The 2020 contest promises to be the nation’s largest test of voting by mail. But U.S. President Donald Trump’s relentless, unsubstantiated attacks on mail balloting, along with cost-cutting that has delayed mail service nationwide, have sown worry and confusion among many voters.
Democratic officials who just weeks ago were touting their dominance in mail balloting during a recent rash of primaries are now cautioning supporters of presidential challenger Joe Biden to be wary. Operatives in battleground states, including Pennsylvania, are particularly concerned about ballots arriving too late to count for the Nov. 3 election.
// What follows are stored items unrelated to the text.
(* ===== verification/Attach.v ===== *)
(** * Attaching radios (src/kernel/core/main.c)

    The list of devices, the radio that an interface is pinned to, and where a radio that
    comes goes: to the interface that is pinned to its serial, or to a free one, which it
    is then pinned to.  Devices are numbered in the order of their registration; a serial
    is the bytes of the string in front of its end.  Two sections that are not under one
    lock have what everybody else does in between as an argument. *)
From S2P Require Import Prelude Buffer Uapi Slots Device Queue Send Discovery Outstanding Logical Link.

(** The operations that a driver has besides [xmit]. *)
Record melodi_link_ops := MkOps { op_configure : bool; op_get_info : bool; op_airtime : bool }.

Definition attach (ops : melodi_link_ops) (i : interface) : interface :=
  (melodi_link_attach true ops.(op_configure) ops.(op_get_info) ops.(op_airtime) i).1.

Definition has_transport (i : interface) : bool := match i.(i_transport) with Some _ => true | None => false end.

(** An update of one device. *)
Definition at_device (dev : nat) (f : interface -> interface) (devices : list interface) : list interface := alter f dev devices.

Definition melodi_radio_serial_valid (radio_serial : bytes) : bool :=
  negb (zlen radio_serial =? 0) && (zlen radio_serial <=? MELODI_RADIO_SERIAL_MAX) &&
  forallb (fun c => negb ((c <? 0x21) || (0x7e <? c) || (c =? 44))) radio_serial.

Definition same_serial (radio_serial : bytes) (i : interface) : bool := bool_decide (i.(i_serial) = radio_serial).

(** The devices but one, as the loop of [melodi_set_transport_selector] meets them. *)
Definition others (dev : nat) (devices : list interface) : list interface := take dev devices ++ drop (S dev) devices.

Definition melodi_set_transport_selector (dev : nat) (radio_serial : bytes) (devices : list interface) : list interface * result unit :=
  if negb (melodi_radio_serial_valid radio_serial) then (devices, Err EINVAL) else
  if existsb (same_serial radio_serial) (others dev devices) then (devices, Err EEXIST) else
  match devices !! dev with
  | None => (devices, Err EINVAL)
  | Some i =>
      if has_transport i && negb (same_serial radio_serial i) then (devices, Err EBUSY)
      else (at_device dev (set_i_serial radio_serial) devices, Ok tt)
  end.

(** [melodi_alloc_device]; [created] is whether the memory and the registration succeed. *)
Definition melodi_alloc_device (created : result unit) (persistent : bool) (domain : bytes) (devices : list interface)
    : list interface * result nat :=
  match created with
  | Err error => (devices, Err error)
  | Ok _ => (devices ++ [fresh_interface persistent domain], Ok (length devices))
  end.

(** The loop of [melodi_attach_transport]: a turn for each of [gaps], the time between the
    registration of a new device and the look at it. *)
Fixpoint attach_loop (ops : melodi_link_ops) (created : result unit) (domain : bytes) (gaps : list (list interface -> list interface))
    (devices : list interface) : list interface * option (result nat) :=
  match gaps with
  | [] => (devices, None)
  | gap :: gaps =>
      match find_index (fun i => negb (has_transport i) && bool_decide (i.(i_serial) = [])) devices with
      | Some dev => (at_device dev (attach ops) devices, Some (Ok dev))
      | None =>
          match melodi_alloc_device created false domain devices with
          | (devices, Err error) => (devices, Some (Err error))
          | (devices, Ok dev) =>
              let devices := gap devices in
              match devices !! dev with
              | Some i => if has_transport i then attach_loop ops created domain gaps devices
                          else (at_device dev (attach ops) devices, Some (Ok dev))
              | None => (devices, None)
              end
          end
      end
  end.
(** ** The identity that user space loads *)

(** A request to load an identity succeeds only with a key of the sender whose signatures
    are accepted from that identity. *)
Theorem loaded_key_signs be msecs_to_jiffies {Sg : Signer} check key_pair sign verify {L : Ed25519Laws key_pair sign verify}
    keyring e ifindex node_id key_serial generation previous devices devices' :
  (forall serial key, keyring serial = Ok key -> key_wf key) ->
  melodi_identity_load be msecs_to_jiffies check key_pair keyring e ifindex node_id key_serial generation previous devices = (devices', Ok tt) ->
  exists id serial key, node_id = Some id /\ key_serial = Some serial /\ keyring serial = Ok key /\
    (wf_bytes 33 id.(node_bytes) -> byte_at 0 id.(node_bytes) = MELODI_NODE_ID_SCHEME_ED25519 ->
     forall stack message, zlen message <= MELODI_FRAME_MTU_MAX ->
       exists signature, melodi_identity_sign key_pair sign stack (Some key) message = Ok signature /\
         melodi_identity_verify verify id message signature = Ok tt).
Proof.
  intros Hw. unfold melodi_identity_load. destruct (negb _); [discriminate|].
  destruct ifindex as [ifindex|], node_id as [id|], key_serial as [serial|], generation as [generation|]; try discriminate.
  destruct (_ =? 0); [discriminate|]. match goal with |- context [if ?b then _ else _] => destruct b end; [discriminate|].
  destruct (load_key key_pair keyring serial id) as [[]|] eqn:Hk; [|discriminate]. intros _. exists id, serial.
  apply bind_Ok in Hk as (key & Hk & H). exists key. conj_split; auto. intros Hn Hs stack message Hl.
  apply bind_Ok in H as ([] & Hv & H). destruct (k_user key); [|discriminate]. destruct (given _); [|discriminate].
  destruct (matching_signs key_pair sign verify stack key id message (Hw serial key Hk) Hn Hs H Hv Hl) as (signature & H1 & _ & H2). eauto.
Qed.
(** * Coeus: ETA_Utilities.py

    A shallow embedding of [Code/ETA_Utilities.py]: the [ETA_Parameters]
    class (its constructor, [read_obj] and [read_constraints]) together with
    the Python built-ins the module relies on, and the properties of the
    design document checked against it.

    The module is read as Python 3 code.  Python floats are IEEE 754
    binary64 numbers and are modelled by Rocq's primitive floats, which are
    the same format with the same rounding.  A Python string is modelled by
    a Rocq string whose characters are read as the code points below 256;
    text with other characters is outside the model. *)

From Stdlib Require Import ZArith List String Ascii Bool Lia Floats.
Import ListNotations.

Set Warnings "-inexact-float".

Local Open Scope string_scope.
Local Open Scope Z_scope.

(** ** Python built-ins *)

Module Py.

(** Exceptions the module can raise. *)
Inductive exn : Type :=
| AssertionError (msg : string)
| IOError (errno : Z) (strerror : string)
| ValueError
| IndexError
| TypeError
| ZeroDivisionError
| OverflowError
| AttributeError
| UnboundLocalError.

(** The result of evaluating an expression: a value or a raised exception. *)
Inductive outcome (A : Type) : Type :=
| Return (a : A)
| Raise (e : exn).

Arguments Return {A} a.
Arguments Raise {A} e.

Definition obind {A B} (x : outcome A) (k : A -> outcome B) : outcome B :=
  match x with
  | Return a => k a
  | Raise e => Raise e
  end.
Definition wallet_script_tail : string :=
  "6a52527ac44c20e72d286979ee6cb103e65dfddfb2e384100b8d148e7758de42e4168b71" ++
  "792c606a53527ac4616168164e656f2e52756e74696d652e476574547269676765726161" ++
  "9c5186009c630700006c75666a51c36a52c361617c65ed01009e630800006c7566616168" ++
  "2953797374656d2e457865637574696f6e456e67696e652e476574536372697074436f6e" ++
  "7461696e65726a54527ac46161682d53797374656d2e457865637574696f6e456e67696e" ++
  "652e476574457865637574696e67536372697074486173686a55527ac46a54c376009e63" ++
  "0500616161681a4e656f2e5472616e73616374696f6e2e4765744f7574707574736a5652" ++
  "7ac4006a5d527ac46a56c36a57527ac4006a58527ac46a58c36a57c3c0a26397006a57c3" ++
  "6a58c3c36a59527ac46a59c36a5a527ac46a5ac3616168184e656f2e4f75747075742e47" ++
  "6574536372697074486173686a55c3619c009c634c006a5ac3616168154e656f2e4f7574" ++
  "7075742e476574417373657449646a53c3619c009c6326006a5dc36a5ac3616168134e65" ++
  "6f2e4f75747075742e47657456616c7565936a5d527ac4616a58c351936a58527ac46264" ++
  "ff616a5dc300948d00a1638b006a56c300c3616168184e656f2e4f75747075742e476574" ++
  "536372697074486173686a57527ac44c1377616c6c65745f7265717565737454784f7574" ++
  "54c576006a51c3c476516a52c3c476526a57c3764c09726563697069656e74617575c476" ++
  "536a5dc361c461617c6730a2b04139d714564eb956896498616cf8acc8db6a58527ac46a" ++
  "58c36c7566516c75666153c56b6a00527ac46a51527ac46a00c36a51c361ac6c756661".

(** Wallet revision a6e6bc6a503123fac7542efcbb26da3ab5b01efc. *)
Definition createChainLineWalletScript (publicKeyEncoded : string) : string :=
  wallet_script_head ++ publicKeyEncoded ++ wallet_script_tail.

Definition createSignatureScript (publicKeyEncoded : string) : string :=
  "21" ++ publicKeyEncoded ++ "ac".

Section Model.

Context {P : Primitives}.

Definition addressToScriptHash (address : string) : result string :=
  data <- base58_decode address ;;
  Ok (ab2hexstring (of_bytes (slice data 1 21))).

Definition getHash (signatureScript : string) : string :=
  let ProgramHexString := Hex_parse signatureScript in
  let ProgramSha256 := SHA256 ProgramHexString in
  bytes2hex (RIPEMD160 ProgramSha256).

Definition toAddress (ProgramHash : list number) : result string :=
  if negb (List.length ProgramHash =? 20)%nat then Throw "Invalid ProgramHash length"
  else
    let data := Uint8Array_new (1 + List.length ProgramHash) in
    data <- Uint8Array_set data [Int 23] 0 ;;
    data <- Uint8Array_set data ProgramHash 1 ;;
    let scriptHashHex := Hex_parse (ab2hexstring (of_bytes data)) in
    let scriptHashSha := SHA256 scriptHashHex in
    let scriptHashSha2 := SHA256 scriptHashSha in
    let scriptHashShaBuffer := hexstring2ab (bytes2hex scriptHashSha2) in
    let datas := Uint8Array_new (1 + List.length ProgramHash + 4) in
    datas <- Uint8Array_set datas (of_bytes data) 0 ;;
    datas <- Uint8Array_set datas (slice scriptHashShaBuffer 0 4) 21 ;;
    Ok (base58_encode datas).

(** The bytes that an address encodes: the version byte 23, the script
    hash, and the first four bytes of the double SHA-256 of those 21
    bytes. *)
Definition address_bytes (scriptHash : list Z) : list Z :=
  let data := 23 :: scriptHash in
  (data ++ firstn 4 (SHA256 (SHA256 data)))%list.

(** The conditions on decoded WIF bytes: 38 bytes, first byte 0x80, byte
    33 equal to 0x01, and the last four bytes equal to the first four
    bytes of the double SHA-256 of the first 34. *)
Definition wif_conditions (data : list Z) : Prop :=
  List.length data = 38%nat /\
  nth_error data 0 = Some 0x80 /\
  nth_error data 33 = Some 0x01 /\
  slice data 34 38 = firstn 4 (SHA256 (SHA256 (firstn 34 data))).
(* ===== verification/_CoqProject ===== *)
-Q . S2P
Prelude.v
Bits.v
Btest.v
BtestSpec.v
LinkedList.v
LinkedListSpec.v
LinkedListIter.v
Alloc.v
HashTable.v
HashTableSpec.v
Table.v
DocTable.v
FileParser.v
FileParserSpec.v
MemIndex.v
MemIndexSpec.v
FileCrawler.v
FileCrawlerSpec.v
SearchShell.v
SearchShellSpec.v
Disk.v
DiskSpec.v
IndexWriter.v
IndexWriterSpec.v
IndexReader.v
IndexReaderSpec.v
IndexQuery.v
IndexQuerySpec.v
Fsck.v
FsckSpec.v
JosString.v
JosStringSpec.v
Boot.v
BootSpec.v
Entry.v
JosPrintf.v
JosPrintfSpec.v
Malloc.v
MallocList.v
MallocSpec.v
MallocRealloc.v
MallocBrk.v
Allocator.v
Mdriver.v
MdriverSpec.v
MdriverTrace.v
Console.v
ConsoleSpec.v
Kdebug.v
KdebugSpec.v
Trie.v
TrieSpec.v
Monitor.v
MonitorSpec.v
Shell.v
ShellSpec.v
EasyShell.v
EasyShellSpec.v
Cache.v
CacheSpec.v
Echo.v
EchoSpec.v
Primes.v
Exs.v
ExsSpec.v
Fcyc.v
FcycSpec.v
Bufbomb.v
BufbombSpec.v
Gasp.v
GaspSpec.v
ThreadPool.v
ThreadPoolSpec.v
Boost.v
HttpUtils.v
HttpUtilsSpec.v
HttpConnection.v
HttpConnectionSpec.v
HttpServer.v
HttpServerSpec.v
(* ===== verification/Prelude.v ===== *)
(** * Verified coursework in C and C++

    The repository collects the programs its author wrote for several courses; this
    development models the C and C++ programs among them that have logic of their own
    and proves what makes each correct.  The programs share little code, but the courses
    build them in layers, and so do the files here:

    - [uw_cse333/hw]: a linked list and a hash table (hw1), over them a document table, a
      file parser, an inverted index, a crawler and a search shell (hw2), over these
      index files on disk with their writer, readers and search shell (hw3), and a web
      server with its thread pool (hw4);
    - [mit6.828/lab]: the boot loader, first page tables, string routines, formatted
      output, console, kernel debugger and monitor of the JOS kernel; and
      [mit6.828/homework/shell], a small shell, in C and once more in C++;
    - [uw_cse351]: bit and pointer puzzles with their test harness (lab1), the buffer
      bomb (lab3), experiments on caches (lab4), a heap allocator with its trace driver
      and its timer (lab5);
    - [uw_cse374]: a pattern matcher (hw3) and a T9 dictionary (hw4);
    - [cmu_15-441/liso]: an echo server over [select];
    - [uw_cse333/exs]: an insertion sort, the n-th prime, a vector.

    ** How code becomes definitions

    A [w]-bit integer is a [Z] with its wrap-around written out ([u8] to [u64], [s8] to
    [s64] below); an [int] that only counts or carries a character is left unwrapped
    where the file says so.  A run that can fail is a [res]: its value or a [fault] -
    a bad access, a failed [Verify333] or [assert], an [exit] with its status, or,
    only in the model, exhausted fuel.  A run over a state is an [M], written with
    [let*] and [do*].  A loop is a fixpoint, by fuel where it is not structural; a
    theorem about it gives the fuel that is enough and so its termination.  What is
    not in the repository - devices, the kernel behind system calls, the file system,
    [malloc]'s failures, a cache in an object file, [double]s, the linker's tables - is
    an argument, a class or an oracle, with what the code relies on as its laws, and
    each theorem with such laws has a witness over a concrete instance.

    Two models of the C heap are used.  [LinkedList], [Trie], [Shell] and [Malloc] keep
    an explicit store of records, words or nodes, so that aliasing, use after free and
    leaks are visible; the clients of the list and the table ([HashTable] to
    [SearchShell], [Exs]) are value-level over the allocator of [Alloc], which counts
    the live blocks and fails when an oracle says so.

    ** The files

    [Prelude]: machine integers, runs, arrays, numerals, some C library functions, and the
    lemmas and tactics the rest shares.

    [Bits] ([lab1/bits.c], [tests.c], [pointer.c]): every puzzle agrees with its reference
    function ([bits_match_tests]). [Btest], [BtestSpec] ([btest.c], [decl.c]): the
    harness, which gives the puzzles all points whatever [rand] returns.

    [LinkedList], [LinkedListSpec], [LinkedListIter] ([hw1/LinkedList.c]): the doubly
    linked list on a heap of records. A heap shows a [world], a map from lists to
    sequences; every operation refines a step on worlds and leaves other lists alone,
    sorting ends with the payloads sorted, iterators keep their places, freeing leaks
    nothing, and a failing [malloc] changes nothing.

    [Alloc], [HashTable], [HashTableSpec] ([hw1/HashTable.c]): chained hashing over such
    sequences. A well-formed table shows a [gmap]; insertion, lookup, removal, iteration
    and growth refine the map's operations, and the number of live blocks is accounted
    for. [Table]: the interface of [HashTable.h] as a class of operations and a class of
    laws, discharged by [HashTable].

    [DocTable], [FileParser], [FileParserSpec], [MemIndex], [MemIndexSpec], [FileCrawler],
    [FileCrawlerSpec], [SearchShell], [SearchShellSpec] ([hw2/*.c]): the search engine,
    proved against the laws of [Table]: a file's words are indexed with all their
    positions, but for a run of letters that reaches the very end of the file, which the
    parser loses; an index answers a query with exactly the documents that have every word,
    ranked by the number of occurrences, a crawl indexes every file of a tree, and a
    session of the shell answers the lines accordingly and frees everything, up to a line
    that breaks it. The file system is a tree of the answers of its calls.

    [Disk], [DiskSpec], [IndexWriter], [IndexWriterSpec], [IndexReader],
    [IndexReaderSpec], [IndexQuery], [IndexQuerySpec] ([hw3/*.cc]): the index on disk.
    Structures are packed big-endian, a class [Packed] with its laws; the checksum is the
    reflected CRC-32. A table is written as buckets of elements, an element being whatever
    a [Writer] puts there, and its reader finds again what was written; so an index
    written to disk serves exactly what it held in memory ([WriteIndex_roundtrip]), and
    crawling a tree, writing its index and searching it gives the documents that have all
    the words ([index_and_search]). [Fsck], [FsckSpec] ([hw3/hw3fsck/*.cc]): the checker
    of index files as a run that collects complaints; it has none about an index that was
    built ([built_index_passes]), and it judges the header and the checksum as the
    constructor of the readers does ([silent_run_opens]).

    [ThreadPool], [ThreadPoolSpec] ([hw4/ThreadPool.cc]): the pool as a transition system,
    a step for each way a thread gets to its next call of the threads library or of a
    task's function, whatever the scheduler chooses; an invariant gives what holds under every schedule
    ([pool_safe]), a measure that it ends ([pool_terminates]). [Boost]: the string
    algorithms the server takes from Boost, a class with laws. [HttpUtils],
    [HttpUtilsSpec], [HttpConnection], [HttpConnectionSpec], [HttpServer],
    [HttpServerSpec] ([hw4/Http*.cc], [FileReader.cc], [ServerSocket.cc], [http333d.cc]):
    URLs and escapes, the connection, whose requests are read back whatever pieces they
    arrive in, and the worker that answers them with files ([server_answers]). The worker
    of a connection runs by itself in the model: workers share nothing but the heap and
    files they only read.

    [JosString], [JosStringSpec] ([lab/lib/string.c]): the string routines on a byte
    memory, with the string instructions inside them. [JosPrintf], [JosPrintfSpec]
    ([lib/printfmt.c], [kern/printf.c]): [vprintfmt] against a declarative rendering of
    formats, [vsnprintf]'s bounds, and decimal numbers read back by [strtol]. [Boot],
    [BootSpec] ([boot/main.c], [inc/elf.h], [inc/x86.h]): on any disk that keeps the ATA
    protocol the loader puts every segment of the kernel in its place and enters it, and
    spins on an image that is not ELF.
    [Entry] ([kern/entrypgdir.c], [inc/mmu.h]): what the first page tables map. [Console],
    [ConsoleSpec] ([kern/console.c]): the input buffer as a queue, the screen, the
    keyboard, which types what is engraved on its keys. [Kdebug], [KdebugSpec] ([kern/kdebug.c]): the binary search over stabs and
    the facts [debuginfo_eip] reports. [Monitor], [MonitorSpec] ([lib/readline.c],
    [kern/monitor.c], [kern/init.c]): line editing and commands over the interface of the
    console. [Shell], [ShellSpec] ([homework/shell/sh.c]): the parser reads back every
    command tree from every layout of it, and running it makes the right system calls.
    [EasyShell], [EasyShellSpec] ([homework/shell/*.cc]): the shell in C++ on the same
    grammar, a session of it ([easysh_session]), and that both shells run the same
    programs ([shells_agree]).

    [Malloc], [MallocList], [MallocSpec], [MallocRealloc], [MallocBrk] ([lab5/memlib.c],
    [mm.c]): boundary tags and an explicit free list; the heap invariant, and what
    [mm_malloc], [mm_free] and [mm_realloc] do to the payloads in use. [Allocator]: the
    interface of [mm.h] as classes. [Mdriver], [MdriverSpec], [MdriverTrace]
    ([mdriver-realloc.c]): the verdict of the trace driver over that interface on [mm.c]
    for every trace of proper requests ([driver_accepts]), and what the whole program,
    from the trace files to the sums of its statistics, makes of a list of them
    ([mdriver_passes]); the memory may run out, and resized ids of some numbers deceive
    the driver. [Fcyc], [FcycSpec] ([fcyc.c]):
    the best-of-K timer. [Cache], [CacheSpec] ([lab4/cache-test-skel.c]): the experiments
    find the geometry of every LRU or FIFO set-associative cache. [Bufbomb], [BufbombSpec]
    ([lab3/bufbomb.c]): reading attack strings.

    [Trie], [TrieSpec] ([uw_cse374/hw4]): a session of the T9 program against the
    dictionary it was given. [Gasp], [GaspSpec] ([uw_cse374/hw3/gasp.c]): the lines
    printed. [Echo], [EchoSpec] ([cmu_15-441/liso/echo_server.c]): on any kernel, what
    each client is sent, that every ready descriptor is answered, and the one way to
    overrun the descriptor sets. [Primes], [Exs],
    [ExsSpec] ([uw_cse333/exs]): sorting, [GetPrime] - whose termination needs that there
    are enough primes, which [Primes] proves after Chebyshev - and the vector.

    The examples at the end of the files and the witnesses next to the theorems evaluate
    the definitions on concrete inputs; some show behaviour the code does not intend.

    ** Fuel

    Loops over a C string or a buffer need one step more than its length; table and
    index loops as many as there are elements; [SortLinkedList] the square of the length
    in sweeps; the searches of [Malloc] the number of blocks, at most the heap's size
    over 32; [stab_binsearch] the length of its interval; the parsers and the formatter
    the length of what they read; [Console] the characters the devices have delivered;
    the cache experiments the block size plus the number of blocks; [Boot] the polls its
    disk makes it wait, and the sectors and headers of the kernel; [Echo] the 1024
    descriptors of an [fd_set]; [GetPrime] 2^25, below which there are 65535 primes;
    [fcyc] its [maxsamples]; the checksum loops of an index file its blocks of 512 bytes;
    the search shells a line per character; a connection a read for each of its bytes and
    interruptions, and a request per byte.

    ** Not modelled

    What is only printed for people to read (prompts, usage and error messages, reports),
    the command lines, timers and signal handlers; assembly; the unit tests and the
    third-party code under [uw_cse333/hw]; of the web server, the addresses it prints and
    the client side; the programs in other languages. Stack contents after an overflow are
    not modelled: a write outside an array is a fault. *)
From Stdlib Require Import ZArith Lia.
From stdpp Require Export base numbers list option gmap sorting.
(* ===== verification/BtestSpec.v ===== *)
(** What the harness of [Btest] finds: it charges a function with an error exactly when
    the function and its test disagree on a combination of the values generated, and
    gives the puzzles of [bits.c] all the points. *)
From Stdlib Require Import ZArith Lia String.
From S2P Require Import Prelude Bits Btest.
Open Scope Z_scope.

Section btest.
Context {W : Type} (random_val : Z -> Z -> W -> Z * W) (late : test_rec -> bool) (pow_half pow_third : Z).
Context (opts : options).

(** ** The values generated *)

(** Stored values that satisfy [P], at most [k] of them. *)
Definition stored (P : Z -> Prop) (k : Z) (tv : vals) : Prop := 0 <= tv.1 <= k /\ Forall P tv.2.

Lemma put_run (P : Z -> Prop) k v tv (w : W) : stored P k tv -> k < MAX_TEST_VALS -> P (s32 v) ->
  exists tv', put v tv w = Ok (tv', w) /\ stored P (k + 1) tv'.
Proof.
  intros [Hk HP] Hlt Hv. unfold put. destruct (Z.ltb_spec tv.1 MAX_TEST_VALS); [|lia]. cbn.
  eexists. split; [done|]. split; cbn; [lia|by constructor].
Qed.

Lemma put_if_run (P : Z -> Prop) k b v tv (w : W) : stored P k tv -> k < MAX_TEST_VALS -> P (s32 v) ->
  exists tv', put_if b v tv w = Ok (tv', w) /\ stored P (k + 1) tv'.
Proof.
  intros Hs Hlt Hv. unfold put_if. destruct b; [by apply put_run|]. exists tv. split; [done|]. destruct Hs. split; [lia|done].
Qed.

Lemma exhaust_run n : forall fuel min max i k tv (w : W), i + Z.of_nat n = max + 1 -> (n < fuel)%nat -> min <= i ->
  is_s 32 min -> max < TMax -> k + Z.of_nat n <= MAX_TEST_VALS -> stored (fun v => min <= v <= max) k tv ->
  exists tv', exhaust fuel i max tv w = Ok (tv', w) /\ stored (fun v => min <= v <= max) (k + Z.of_nat n) tv'.
Proof.
  induction n as [|n IH]; intros [|fuel] min max i k tv w Hn Hf Hi Hmin Hmax Hk Hs; [lia| |lia|]; cbn [exhaust]; unfold TMax in *.
  - destruct (Z.leb_spec i max); [lia|]. exists tv. by rewrite Z.add_0_r.
  - destruct (Z.leb_spec i max); [|lia].
    destruct (put_run (fun v => min <= v <= max) k i tv w) as (tv1 & E1 & H1); [done|lia|rewrite wraps_small by bound_lia; lia|].
    step E1. rewrite wraps_small by bound_lia.
    destruct (IH fuel min max (i + 1) (k + 1) tv1 w) as (tv2 & E2 & H2); try done; try lia.
    exists tv2. split; [done|]. by replace (k + Z.of_nat (S n)) with (k + 1 + Z.of_nat n) by lia.
Qed.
“We are considering telling voters that if they haven’t mailed out their complete ballot by Oct. 15, don’t bother. Instead, vote in person or drop off the ballot” at an elections office, said Joe Foster, the chairman of the Democratic Party in Montgomery County, the most populous of Philadelphia’s suburban counties. “We want to make sure every vote counts.”
Other local Democratic leaders, from states like Florida and North Carolina, told Reuters they also are weighing urging voters to submit mail ballots weeks ahead of the election or else vote in person.
On Tuesday, Postmaster General Louis DeJoy announced he was suspending cost-cutting measures he had put in place in recent weeks that had led to widespread service disruptions. Those changes included limits on employee overtime, orders for trucks to depart on schedule even if there was mail still to be loaded, and the removal of some mail sorting machines.